Redação Culturize-se
Um dos nomes mais atuantes no circuito independente de arte de Belo Horizonte está em novo endereço. A GAL Arte & Pesquisa, fundada pela arquiteta Laura Barbi, inaugura sua nova sede em uma casa modernista projetada por Sylvio de Vasconcellos em 1953, no bairro Cidade Jardim, na Zona Sul da capital. Tombado pelo patrimônio, o imóvel do século XX abrigará exposições, residências artísticas e oficinas, mantendo a proposta da galeria de desconstruir formatos tradicionais de exibição.
“Queremos aproximar a arte de espaços onde as pessoas já circulam, sair do cubo branco convencional”, explica Barbi ao jornal Estado de Minas. A estratégia de ocupar locais ociosos com relevância arquitetônica — como já fez no Sion entre 2021 e 2023 — é um dos pilares do projeto, que desde 2017 realizou 35 mostras e lançou pôsteres colecionáveis para democratizar o acesso.

Novos ares, mesma missão
A mudança amplia as possibilidades de pesquisa e colaboração. O segundo andar da casa modernista, com pisos de madeira e integração entre ambientes, receberá a exposição “Ponto de Encontro”, coletiva com 29 artistas representados pela GAL, incluindo nomes como Fernanda Gontijo, Julia Baumfeld e Juliana de Oliveira. A programação seguirá com eventos semanais abertos ao público.
Para Barbi, a escolha do local dialoga com a história da cidade: “Sylvio de Vasconcellos foi um defensor do patrimônio mineiro. É simbólico reativar esse espaço com arte contemporânea”. A arquiteta também destaca parcerias com instituições como a Fundação Clóvis Salgado e o Museu Mineiro, que reforçam o caráter colaborativo da galeria.

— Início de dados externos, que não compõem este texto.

Lemma st_payload_app (content extra : list byte) (n : Z) :
  0 <= n <= len content - 12 ->
  st_payload (content ++ extra) n = st_payload content n.
Proof.
  unfold len. intros Hn. unfold st_payload.
  rewrite drop_app_le, take_app_le by (rewrite ?length_drop; lia). reflexivity.
Qed.

Lemma u32_le_low_byte (b0 b1 b2 b3 : byte) : u32_le b0 b1 b2 b3 mod 256 = byte_val b0.
Proof.
  unfold u32_le. pose proof (byte_val_range b0).
  replace (byte_val b0 + 256 * byte_val b1 + 65536 * byte_val b2 + 16777216 * byte_val b3)
    with (byte_val b0 + (byte_val b1 + 256 * byte_val b2 + 65536 * byte_val b3) * 256)
    by lia.
  rewrite Z.mod_add by lia. apply Z.mod_small. lia.
Qed.

Section STReads.
Context `{Libs}.

(** X1. Bytes after the declared payload are not read: a file whose
    header and declared payload are present decodes to the same text and
    metadata whatever follows the payload. *)
Theorem parse_st_file_ignores_trailing (dir dir' : dict file) (p p' : string)
    (content extra : list byte) :
  dict_get p dir = Some (Binary content) ->
  dict_get p' dir' = Some (Binary (content ++ extra)%list) ->
  12 <= len content ->
  (st_header content).1.2 <= len content - 12 ->
  parse_st_file dir' p' = parse_st_file dir p.
Proof.
  intros Hd Hd' Hlen Hsize.
  rewrite (parse_st_file_read _ _ _ Hd), (parse_st_file_read _ _ _ Hd').
  pose proof (st_header_size_nonneg content) as Hnn.
  pose proof (parse_st_bytes_checked content Hlen Hsize) as Hp.
  assert (12 <= len (content ++ extra)) as Hlen'
    by (unfold len in *; rewrite length_app; lia).
  assert ((st_header (content ++ extra)).1.2 <= len (content ++ extra) - 12) as Hsize'
    by (rewrite st_header_app by assumption; unfold len in *; rewrite length_app; lia).
  pose proof (parse_st_bytes_checked (content ++ extra) Hlen' Hsize') as Hp'.
  rewrite st_header_app in Hp' by assumption.
  destruct (st_header content) as [[xorKey payloadSize] reserved].
  cbn [fst snd] in *. rewrite Hp, Hp', st_payload_app by lia. reflexivity.
Qed.

(** X2. Of the header only the lowest byte of the key word and the size
    word are read: the three other bytes of the key word and the four
    bytes of the third word change neither the text nor the metadata,
    nor the error raised. *)
Theorem parse_st_bytes_header_bytes_read (k0 k1 k2 k3 k1' k2' k3' : byte)
    (size reserved reserved' rest : list byte) :
  length size = 4%nat -> length reserved = 4%nat -> length reserved' = 4%nat ->
  parse_st_bytes ([k0; k1; k2; k3] ++ size ++ reserved ++ rest)%list
  = parse_st_bytes ([k0; k1'; k2'; k3'] ++ size ++ reserved' ++ rest)%list.
Proof.
  intros Hs Hr Hr'.
  do 4 (destruct size as [|? size]; [discriminate|]). destruct size; [|discriminate].
  do 4 (destruct reserved as [|? reserved]; [discriminate|]).
  destruct reserved; [|discriminate].
  do 4 (destruct reserved' as [|? reserved']; [discriminate|]).
  destruct reserved'; [|discriminate].
  unfold parse_st_bytes, len. cbn [app length take struct_unpack_III].
  match goal with
  | |- context [?a <? 12] => destruct (Z.ltb_spec a 12) as [?|_]; [lia|]
  end.
  rewrite take_0. rsimpl. unfold slice. change (Z.to_nat 12) with 12%nat. cbn [drop].
  change (Z.land (Z.lxor (u32_le k0 k1 k2 k3) 4294878408) 255)
    with (st_key (u32_le k0 k1 k2 k3)).
  change (Z.land (Z.lxor (u32_le k0 k1' k2' k3') 4294878408) 255)
    with (st_key (u32_le k0 k1' k2' k3')).
  rewrite !st_key_low_byte, !u32_le_low_byte. reflexivity.
Qed.
End STReads.

(** X1, witness: the sample file followed by two more bytes. *)
Lemma parse_st_file_ignores_trailing_witness :
  parse_st_file (H:=sample_libs) [("more.st", Binary (st_sample ++ hex "00ff")%list)] "more.st"
  = parse_st_file (H:=sample_libs) st_sample_dir "480.st".
Proof.
  apply (parse_st_file_ignores_trailing (H:=sample_libs) st_sample_dir
           [("more.st", Binary (st_sample ++ hex "00ff")%list)] "480.st" "more.st"
           st_sample (hex "00ff")).
  - reflexivity.
  - reflexivity.
  - vm_compute. discriminate.
  - vm_compute. discriminate.
Defined.

(** X2, witness: the sample file with another key word of the same lowest
    byte and another third word. *)
Lemma parse_st_bytes_header_bytes_read_witness :
  parse_st_bytes (H:=sample_libs)
    (hex "78563412" ++ hex "1c000000" ++ hex "00000000" ++ drop 12 st_sample)%list
  = parse_st_bytes (H:=sample_libs)
      (hex "78ffffff" ++ hex "1c000000" ++ hex "deadbeef" ++ drop 12 st_sample)%list.
Proof.
  apply (parse_st_bytes_header_bytes_read (H:=sample_libs)
           x78 x56 x34 x12 xff xff xff
           (hex "1c000000") (hex "00000000") (hex "deadbeef") (drop 12 st_sample));
    reflexivity.
Defined.

(** ** Failures of the key merge *)

Section DepotkeyMergeFailures.
Context `{Libs}.

(** X3. [depotkey_merge] changes no file other than the configuration
    file; when it reports failure it has changed no file at all.  It
    fails when the configuration file is missing, cannot be decoded or
    cannot be parsed.  Every call logs exactly one entry, an error
    exactly when it fails. *)
Theorem depotkey_merge_failure_is_clean (self : backend) (depots_config : dict vdf)
    (w : world) :
  let out := depotkey_merge self depots_config w in
  (forall p, p <> config_path self -> files out.2 !! p = files w !! p)
  /\ (out.1 = false -> files out.2 = files w)
  /\ (files w !! config_path self = None -> out.1 = false)
  /\ (forall e, read_text (config_path self) w = Raise e -> out.1 = false)
  /\ (forall text, read_text (config_path self) w = Ok text ->
        vdf_loads text = None -> out.1 = false)
  /\ exists l msg, log out.2 = (log w ++ [(l, msg)])%list
                   /\ (out.1 = false <-> l = ERROR).
Proof.
  cbn zeta. split; [|split; [apply depotkey_merge_false|]].
  - intros p Hp. unfold depotkey_merge. destruct (files w !! config_path self); [|reflexivity].
    destruct (_ ≫= _) as [[config'|]|e]; try reflexivity.
    cbn. rewrite lookup_insert_ne by congruence. reflexivity.
  - unfold depotkey_merge. split; [intros ->; reflexivity|].
    split; [|split].
    + intros e He. destruct (files w !! config_path self); [|reflexivity].
      rewrite He. reflexivity.
    + intros text Ht Hl. destruct (files w !! config_path self); [|reflexivity].
      rewrite Ht. rsimpl. rewrite Hl. reflexivity.
    + destruct (files w !! config_path self).
      * destruct (_ ≫= _) as [[config'|]|e]; cbn; eexists _, _;
          (split; [reflexivity|]); split; congruence.
      * cbn. eexists _, _. split; [reflexivity|]. split; congruence.
Qed.
End DepotkeyMergeFailures.

(** ** The flag files of GreenLuma *)

Lemma applist_name_inj (base : path) (a b : string) :
  (base ++ ["AppList"; a +:+ ".txt"])%list = (base ++ ["AppList"; b +:+ ".txt"])%list ->
  a = b.
Proof.
  intros Heq. apply app_inv_head in Heq. inversion Heq as [Hab]. clear Heq.
  revert b Hab. induction a as [|c a IH]; intros [|d b] Hab.
  - reflexivity.
  - rewrite str_app_nil_l, str_app_cons in Hab. inversion Hab as [[Hc Hb]].
    destruct b as [|? [|? [|? [|? ?]]]]; discriminate.
  - rewrite str_app_nil_l, str_app_cons in Hab. inversion Hab as [[Hc Hb]].
    destruct a as [|? [|? [|? [|? ?]]]]; discriminate.
  - rewrite !str_app_cons in Hab. inversion Hab. f_equal. auto.
Qed.

Section GreenLumaFlags.
Context `{Libs}.

Lemma flag_files_content (self : backend) (ids : list string) (w : world) (id : string) :
  let w' := fold_left
              (fun w appid =>
                 write_text ((steam_path self ++ ["AppList"]) ++ [appid +:+ ".txt"])%list
                   appid w) ids w in
  files w' !! (steam_path self ++ ["AppList"; id +:+ ".txt"])%list
  = if bool_decide (id ∈ ids) then Some (Text id)
    else files w !! (steam_path self ++ ["AppList"; id +:+ ".txt"])%list.
Proof.
  assert (forall (a : list string) (b c : string), ((a ++ [b]) ++ [c] = a ++ [b; c])%list)
    as Hassoc by (intros; rewrite <- app_assoc; reflexivity).
  revert w. induction ids as [|i ids IH]; intros w; cbn zeta; [reflexivity|].
  cbn [fold_left]. rewrite IH. destruct (decide (id ∈ ids)) as [Hin|Hnin].
  - rewrite !bool_decide_eq_true_2; [reflexivity|apply list_elem_of_further, Hin|exact Hin].
  - rewrite (bool_decide_eq_false_2 _ Hnin). cbn. rewrite Hassoc.
    destruct (decide (id = i)) as [->|Hne].
    + rewrite lookup_insert_eq, bool_decide_eq_true_2 by apply list_elem_of_here. reflexivity.
    + rewrite lookup_insert_ne by (intros Heq; apply applist_name_inj in Heq; congruence).
      rewrite bool_decide_eq_false_2; [reflexivity|].
      intros [->|Hin]%elem_of_cons; [congruence|contradiction].
Qed.

(** X4. Given ids that are strings of digits, [greenluma_add] reports
    success and leaves, for each id of the list, the file
    [AppList/<id>.txt] holding that id; every other file is as before.
    Adding the same ids again changes no file. *)
Theorem greenluma_add_flags (self : backend) (ids : list string) (w : world) :
  Forall digits ids ->
  let out := greenluma_add self ids w in
  out.1 = true
  /\ (forall id, id ∈ ids ->
        files out.2 !! (steam_path self ++ ["AppList"; id +:+ ".txt"])%list = Some (Text id))
  /\ (forall p, (forall id, id ∈ ids -> p <> (steam_path self ++ ["AppList"; id +:+ ".txt"])%list) ->
        files out.2 !! p = files w !! p)
  /\ files (greenluma_add self ids out.2).2 = files out.2.
Proof.
  intros _. cbn zeta.
  assert (forall w0 id, id ∈ ids ->
            files (greenluma_add self ids w0).2
            !! (steam_path self ++ ["AppList"; id +:+ ".txt"])%list = Some (Text id)) as Hin.
  { intros w0 id Hid. unfold greenluma_add. cbn [snd]. rewrite files_emit.
    pose proof (flag_files_content self ids
                  (mkdir (steam_path self ++ ["AppList"])%list w0) id) as Hc.
    cbn zeta in Hc. rewrite Hc, bool_decide_eq_true_2 by exact Hid. reflexivity. }
  assert (forall w0 p,
            (forall id, id ∈ ids -> p <> (steam_path self ++ ["AppList"; id +:+ ".txt"])%list) ->
            files (greenluma_add self ids w0).2 !! p = files w0 !! p) as Hout.
  { intros w0 p Hp. unfold greenluma_add. cbn [snd]. rewrite files_emit.
    change (files w0) with (files (mkdir (steam_path self ++ ["AppList"])%list w0)).
    generalize (mkdir (steam_path self ++ ["AppList"])%list w0).
    clear Hin w0. intros w0. revert w0.
    induction ids as [|i ids' IH]; intros w0; [reflexivity|].
    cbn [fold_left]. rewrite IH by (intros id Hid; apply Hp, list_elem_of_further, Hid).
    cbn. apply lookup_insert_ne. rewrite <- app_assoc. intros Heq.
    exact (Hp i (list_elem_of_here _ _) (eq_sym Heq)). }
  split; [reflexivity|]. split; [apply Hin|]. split; [apply Hout|].
  apply map_eq. intros p.
  destruct (decide (p ∈ map (fun id => (steam_path self ++ ["AppList"; id +:+ ".txt"])%list) ids))
    as [Hp|Hp].
  - apply list_elem_of_fmap in Hp as (id & -> & Hid). rewrite !Hin by exact Hid. reflexivity.
  - apply Hout. intros id Hid ->. apply Hp, list_elem_of_fmap. eauto.
Qed.
End GreenLumaFlags.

O nome GAL remete tanto à sigla “Galeria de Arte Livre” quanto à cantora Gal Cost — homenagem que reflete a mistura de referências do projeto. Com obras que variam de R$ 300 a R$ 30 mil, a proposta é desmistificar a ideia de que arte é inacessível. “Trabalhei com artistas emergentes em Londres e vi como esse modelo pode ser viável”, conta Barbi, que idealizou o espaço após atuar na Embaixada do Brasil no Reino Unido.
A trajetória nômade da GAL — que já passou por cinco endereços — é parte essencial de seu DNA. “Não somos um espaço fixo, mas um dispositivo de conexão“, define a fundadora.